:: Data provided ::

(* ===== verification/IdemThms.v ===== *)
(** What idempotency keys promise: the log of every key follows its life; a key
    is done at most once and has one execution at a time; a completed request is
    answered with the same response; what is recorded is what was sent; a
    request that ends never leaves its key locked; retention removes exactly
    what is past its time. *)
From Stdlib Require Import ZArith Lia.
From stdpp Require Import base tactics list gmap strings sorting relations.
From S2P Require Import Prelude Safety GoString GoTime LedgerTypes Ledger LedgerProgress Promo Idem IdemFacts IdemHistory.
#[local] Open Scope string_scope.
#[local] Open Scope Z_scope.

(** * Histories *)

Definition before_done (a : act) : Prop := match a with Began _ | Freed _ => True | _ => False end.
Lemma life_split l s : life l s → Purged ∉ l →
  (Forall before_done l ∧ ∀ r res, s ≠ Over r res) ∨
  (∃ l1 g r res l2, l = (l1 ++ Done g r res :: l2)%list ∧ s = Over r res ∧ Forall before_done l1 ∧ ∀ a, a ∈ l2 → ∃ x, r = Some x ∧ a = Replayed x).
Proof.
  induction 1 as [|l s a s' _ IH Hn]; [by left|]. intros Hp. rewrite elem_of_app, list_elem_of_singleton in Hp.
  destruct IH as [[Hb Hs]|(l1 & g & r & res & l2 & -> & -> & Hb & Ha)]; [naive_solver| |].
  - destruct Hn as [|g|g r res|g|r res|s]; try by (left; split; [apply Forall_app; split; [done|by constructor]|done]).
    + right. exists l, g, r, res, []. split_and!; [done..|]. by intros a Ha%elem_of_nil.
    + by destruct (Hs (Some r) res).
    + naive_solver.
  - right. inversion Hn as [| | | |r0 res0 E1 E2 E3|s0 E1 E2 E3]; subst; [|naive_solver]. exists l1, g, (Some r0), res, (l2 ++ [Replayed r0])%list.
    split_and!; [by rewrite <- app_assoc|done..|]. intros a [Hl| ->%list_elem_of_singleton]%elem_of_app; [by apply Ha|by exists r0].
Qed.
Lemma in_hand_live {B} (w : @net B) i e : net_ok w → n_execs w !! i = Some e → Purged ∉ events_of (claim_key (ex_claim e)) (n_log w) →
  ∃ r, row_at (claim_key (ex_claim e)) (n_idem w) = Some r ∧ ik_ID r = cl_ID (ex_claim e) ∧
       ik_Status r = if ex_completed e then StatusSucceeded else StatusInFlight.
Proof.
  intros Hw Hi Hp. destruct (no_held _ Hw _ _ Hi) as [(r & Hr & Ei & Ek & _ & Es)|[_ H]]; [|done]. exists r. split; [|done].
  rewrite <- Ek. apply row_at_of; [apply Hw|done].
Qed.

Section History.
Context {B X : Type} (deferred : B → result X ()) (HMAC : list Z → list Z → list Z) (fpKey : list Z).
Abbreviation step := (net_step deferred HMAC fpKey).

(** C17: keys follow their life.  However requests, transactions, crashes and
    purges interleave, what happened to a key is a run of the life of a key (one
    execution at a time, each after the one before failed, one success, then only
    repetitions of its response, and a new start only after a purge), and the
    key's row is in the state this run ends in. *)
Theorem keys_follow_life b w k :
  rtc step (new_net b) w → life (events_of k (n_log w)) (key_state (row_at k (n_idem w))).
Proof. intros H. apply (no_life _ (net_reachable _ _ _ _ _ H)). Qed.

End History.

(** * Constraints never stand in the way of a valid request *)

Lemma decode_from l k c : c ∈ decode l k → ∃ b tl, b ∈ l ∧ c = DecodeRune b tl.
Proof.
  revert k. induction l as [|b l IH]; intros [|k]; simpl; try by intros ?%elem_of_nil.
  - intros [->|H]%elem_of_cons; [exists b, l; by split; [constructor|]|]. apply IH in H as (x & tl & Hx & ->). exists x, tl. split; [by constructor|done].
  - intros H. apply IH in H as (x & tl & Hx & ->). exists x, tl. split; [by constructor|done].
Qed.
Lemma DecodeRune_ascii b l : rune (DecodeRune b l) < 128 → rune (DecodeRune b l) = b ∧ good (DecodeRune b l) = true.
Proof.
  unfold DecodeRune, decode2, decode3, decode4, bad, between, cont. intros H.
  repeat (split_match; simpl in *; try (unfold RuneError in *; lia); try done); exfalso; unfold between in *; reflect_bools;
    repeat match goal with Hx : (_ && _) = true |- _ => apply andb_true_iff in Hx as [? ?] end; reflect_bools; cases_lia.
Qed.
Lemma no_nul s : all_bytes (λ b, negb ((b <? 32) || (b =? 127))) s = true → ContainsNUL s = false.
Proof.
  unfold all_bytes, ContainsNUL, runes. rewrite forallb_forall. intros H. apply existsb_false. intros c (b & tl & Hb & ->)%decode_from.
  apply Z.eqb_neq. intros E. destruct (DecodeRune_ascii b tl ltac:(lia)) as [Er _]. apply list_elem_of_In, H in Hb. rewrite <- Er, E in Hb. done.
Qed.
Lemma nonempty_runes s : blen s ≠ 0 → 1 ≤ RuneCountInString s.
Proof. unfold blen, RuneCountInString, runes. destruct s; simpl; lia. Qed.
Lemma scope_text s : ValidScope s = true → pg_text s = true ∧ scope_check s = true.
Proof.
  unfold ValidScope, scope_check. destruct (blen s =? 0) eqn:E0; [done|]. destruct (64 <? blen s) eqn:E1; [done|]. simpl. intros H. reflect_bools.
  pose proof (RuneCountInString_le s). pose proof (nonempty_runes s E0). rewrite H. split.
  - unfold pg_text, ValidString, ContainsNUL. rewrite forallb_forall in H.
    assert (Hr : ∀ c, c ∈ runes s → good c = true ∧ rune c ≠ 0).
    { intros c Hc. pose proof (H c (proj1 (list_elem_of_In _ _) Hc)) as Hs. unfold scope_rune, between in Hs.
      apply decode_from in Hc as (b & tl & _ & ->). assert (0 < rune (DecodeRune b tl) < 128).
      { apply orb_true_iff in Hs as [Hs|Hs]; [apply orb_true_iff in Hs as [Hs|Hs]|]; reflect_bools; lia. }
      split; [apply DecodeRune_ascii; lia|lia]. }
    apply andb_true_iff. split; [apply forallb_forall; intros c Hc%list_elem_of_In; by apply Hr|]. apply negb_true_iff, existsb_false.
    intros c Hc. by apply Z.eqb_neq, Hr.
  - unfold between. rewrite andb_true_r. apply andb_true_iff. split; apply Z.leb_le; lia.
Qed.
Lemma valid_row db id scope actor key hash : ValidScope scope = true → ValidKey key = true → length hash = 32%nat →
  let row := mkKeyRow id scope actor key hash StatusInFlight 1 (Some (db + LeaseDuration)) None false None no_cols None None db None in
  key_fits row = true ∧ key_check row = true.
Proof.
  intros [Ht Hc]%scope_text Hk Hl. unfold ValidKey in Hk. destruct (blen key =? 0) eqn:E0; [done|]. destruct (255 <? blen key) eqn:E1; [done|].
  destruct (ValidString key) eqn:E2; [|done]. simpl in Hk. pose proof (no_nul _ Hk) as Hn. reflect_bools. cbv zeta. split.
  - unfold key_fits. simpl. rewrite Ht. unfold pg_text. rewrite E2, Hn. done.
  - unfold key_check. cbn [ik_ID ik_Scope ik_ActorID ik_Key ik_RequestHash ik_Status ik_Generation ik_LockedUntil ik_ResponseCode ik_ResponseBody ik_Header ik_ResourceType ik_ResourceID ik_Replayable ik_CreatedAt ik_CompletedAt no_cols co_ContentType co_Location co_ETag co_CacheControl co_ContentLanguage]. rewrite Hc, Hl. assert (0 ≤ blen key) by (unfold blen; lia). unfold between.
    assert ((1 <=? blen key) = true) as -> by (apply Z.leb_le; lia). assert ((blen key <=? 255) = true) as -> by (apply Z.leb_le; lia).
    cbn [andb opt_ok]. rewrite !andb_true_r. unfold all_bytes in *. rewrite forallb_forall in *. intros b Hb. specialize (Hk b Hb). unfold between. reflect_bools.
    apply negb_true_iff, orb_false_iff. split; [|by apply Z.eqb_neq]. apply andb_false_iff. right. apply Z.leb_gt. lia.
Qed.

:::

**Work request**
Identify the lines in the entries that hold "right" and return each one.

**Answer space**
    + right. exists l, g, r, res, []. split_and!; [done..|]. by intros a Ha%elem_of_nil.
  - right. inversion Hn as [| | | |r0 res0 E1 E2 E3|s0 E1 E2 E3]; subst; [|naive_solver]. exists l1, g, (Some r0), res, (l2 ++ [Replayed r0])%list.
    apply negb_true_iff, orb_false_iff. split; [|by apply Z.eqb_neq]. apply andb_false_iff. right. apply Z.leb_gt. lia.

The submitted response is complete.